_DATASET ENTRIES_
=== Begin Enclosure ===
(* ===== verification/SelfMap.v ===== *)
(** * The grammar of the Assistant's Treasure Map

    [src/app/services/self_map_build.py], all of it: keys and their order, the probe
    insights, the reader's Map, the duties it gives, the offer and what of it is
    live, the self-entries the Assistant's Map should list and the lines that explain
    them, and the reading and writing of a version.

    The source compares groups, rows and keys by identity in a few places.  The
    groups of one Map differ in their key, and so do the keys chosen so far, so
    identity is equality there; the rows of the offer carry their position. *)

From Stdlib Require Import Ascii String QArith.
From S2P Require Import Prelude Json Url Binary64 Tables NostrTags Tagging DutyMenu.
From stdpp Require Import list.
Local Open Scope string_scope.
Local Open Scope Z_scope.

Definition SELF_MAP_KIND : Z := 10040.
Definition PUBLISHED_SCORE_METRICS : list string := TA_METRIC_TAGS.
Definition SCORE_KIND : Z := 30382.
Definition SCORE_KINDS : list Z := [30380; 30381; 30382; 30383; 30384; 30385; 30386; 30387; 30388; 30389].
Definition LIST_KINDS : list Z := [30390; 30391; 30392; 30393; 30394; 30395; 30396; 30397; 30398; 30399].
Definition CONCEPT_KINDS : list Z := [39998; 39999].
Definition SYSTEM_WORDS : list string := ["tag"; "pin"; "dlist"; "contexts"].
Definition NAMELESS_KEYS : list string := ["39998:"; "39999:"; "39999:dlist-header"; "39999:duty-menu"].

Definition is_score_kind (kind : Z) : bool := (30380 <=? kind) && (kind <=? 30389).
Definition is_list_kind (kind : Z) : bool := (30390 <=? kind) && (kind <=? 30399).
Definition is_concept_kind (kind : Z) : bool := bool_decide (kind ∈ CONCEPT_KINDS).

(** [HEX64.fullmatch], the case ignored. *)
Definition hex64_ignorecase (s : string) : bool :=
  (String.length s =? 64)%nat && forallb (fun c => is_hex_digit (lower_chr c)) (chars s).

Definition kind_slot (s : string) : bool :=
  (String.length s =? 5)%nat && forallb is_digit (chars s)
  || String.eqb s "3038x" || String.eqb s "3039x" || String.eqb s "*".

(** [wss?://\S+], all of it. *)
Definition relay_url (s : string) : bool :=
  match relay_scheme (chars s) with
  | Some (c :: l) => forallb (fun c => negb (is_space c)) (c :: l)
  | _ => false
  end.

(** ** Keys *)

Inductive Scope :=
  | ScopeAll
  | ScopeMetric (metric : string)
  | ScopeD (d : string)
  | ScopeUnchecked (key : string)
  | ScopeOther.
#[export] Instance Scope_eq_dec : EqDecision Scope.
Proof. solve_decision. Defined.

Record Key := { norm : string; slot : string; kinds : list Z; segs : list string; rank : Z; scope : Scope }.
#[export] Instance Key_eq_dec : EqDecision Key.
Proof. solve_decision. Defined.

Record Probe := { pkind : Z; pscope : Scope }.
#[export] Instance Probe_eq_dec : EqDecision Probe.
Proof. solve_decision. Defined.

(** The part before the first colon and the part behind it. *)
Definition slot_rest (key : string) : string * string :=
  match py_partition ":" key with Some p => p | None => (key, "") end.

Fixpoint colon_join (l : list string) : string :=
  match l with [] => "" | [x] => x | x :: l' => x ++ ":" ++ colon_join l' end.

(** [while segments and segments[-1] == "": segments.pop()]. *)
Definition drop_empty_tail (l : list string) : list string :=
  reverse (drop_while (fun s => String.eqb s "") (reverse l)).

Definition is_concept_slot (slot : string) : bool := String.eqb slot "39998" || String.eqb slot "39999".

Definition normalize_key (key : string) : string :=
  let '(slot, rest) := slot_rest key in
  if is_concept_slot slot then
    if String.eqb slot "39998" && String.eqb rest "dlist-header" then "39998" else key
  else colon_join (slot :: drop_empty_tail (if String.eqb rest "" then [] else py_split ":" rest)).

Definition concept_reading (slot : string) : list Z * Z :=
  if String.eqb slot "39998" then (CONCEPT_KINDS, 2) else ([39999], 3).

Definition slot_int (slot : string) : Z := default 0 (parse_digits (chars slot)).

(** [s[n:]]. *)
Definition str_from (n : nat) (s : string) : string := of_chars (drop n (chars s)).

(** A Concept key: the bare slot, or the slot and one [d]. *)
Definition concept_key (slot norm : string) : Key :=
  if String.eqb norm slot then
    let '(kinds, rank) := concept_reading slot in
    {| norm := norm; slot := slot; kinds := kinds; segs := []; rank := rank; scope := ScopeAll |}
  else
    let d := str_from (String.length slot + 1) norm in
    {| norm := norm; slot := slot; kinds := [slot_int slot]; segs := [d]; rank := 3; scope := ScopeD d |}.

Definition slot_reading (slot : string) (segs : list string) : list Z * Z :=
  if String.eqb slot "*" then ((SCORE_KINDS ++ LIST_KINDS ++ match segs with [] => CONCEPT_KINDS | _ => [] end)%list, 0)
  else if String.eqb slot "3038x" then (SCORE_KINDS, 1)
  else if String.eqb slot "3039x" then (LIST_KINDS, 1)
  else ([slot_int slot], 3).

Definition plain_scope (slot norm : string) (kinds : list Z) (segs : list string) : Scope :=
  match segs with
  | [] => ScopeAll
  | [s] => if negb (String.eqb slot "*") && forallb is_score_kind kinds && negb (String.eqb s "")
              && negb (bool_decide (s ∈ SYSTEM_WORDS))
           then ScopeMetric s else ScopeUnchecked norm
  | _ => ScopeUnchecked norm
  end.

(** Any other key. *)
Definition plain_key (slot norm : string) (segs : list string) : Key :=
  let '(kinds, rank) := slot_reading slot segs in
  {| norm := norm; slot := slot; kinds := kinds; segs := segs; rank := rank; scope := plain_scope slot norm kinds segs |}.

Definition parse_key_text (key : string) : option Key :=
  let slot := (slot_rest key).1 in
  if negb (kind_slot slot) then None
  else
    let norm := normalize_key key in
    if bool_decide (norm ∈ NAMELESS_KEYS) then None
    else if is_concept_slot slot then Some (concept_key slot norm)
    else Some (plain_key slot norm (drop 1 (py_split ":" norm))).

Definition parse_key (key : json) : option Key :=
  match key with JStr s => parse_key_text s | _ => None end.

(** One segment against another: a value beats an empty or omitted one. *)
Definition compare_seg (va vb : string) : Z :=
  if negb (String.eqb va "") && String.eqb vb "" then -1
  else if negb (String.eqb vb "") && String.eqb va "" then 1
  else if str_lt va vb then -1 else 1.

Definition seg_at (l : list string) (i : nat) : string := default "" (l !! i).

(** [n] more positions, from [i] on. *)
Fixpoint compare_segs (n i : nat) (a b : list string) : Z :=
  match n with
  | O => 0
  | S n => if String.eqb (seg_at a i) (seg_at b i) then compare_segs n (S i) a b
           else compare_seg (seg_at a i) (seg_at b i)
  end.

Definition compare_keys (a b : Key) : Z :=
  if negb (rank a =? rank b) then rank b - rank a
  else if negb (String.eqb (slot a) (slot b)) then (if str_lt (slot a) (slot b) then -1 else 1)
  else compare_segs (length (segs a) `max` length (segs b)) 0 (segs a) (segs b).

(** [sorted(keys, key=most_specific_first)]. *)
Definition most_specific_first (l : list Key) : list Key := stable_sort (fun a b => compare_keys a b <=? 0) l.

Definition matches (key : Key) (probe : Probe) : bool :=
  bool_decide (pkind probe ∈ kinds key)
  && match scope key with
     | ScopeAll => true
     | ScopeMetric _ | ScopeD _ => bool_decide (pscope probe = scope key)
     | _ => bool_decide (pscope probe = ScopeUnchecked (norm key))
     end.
=== End Enclosure ===
Beginning with the first line of the listing above, please write out every line exactly until you reach the line that contains "identity is equality", and include that one too.

(* ===== verification/SelfMap.v ===== *)
(** * The grammar of the Assistant's Treasure Map

    [src/app/services/self_map_build.py], all of it: keys and their order, the probe
    insights, the reader's Map, the duties it gives, the offer and what of it is
    live, the self-entries the Assistant's Map should list and the lines that explain
    them, and the reading and writing of a version.

    The source compares groups, rows and keys by identity in a few places.  The
    groups of one Map differ in their key, and so do the keys chosen so far, so
    identity is equality there; the rows of the offer carry their position. *)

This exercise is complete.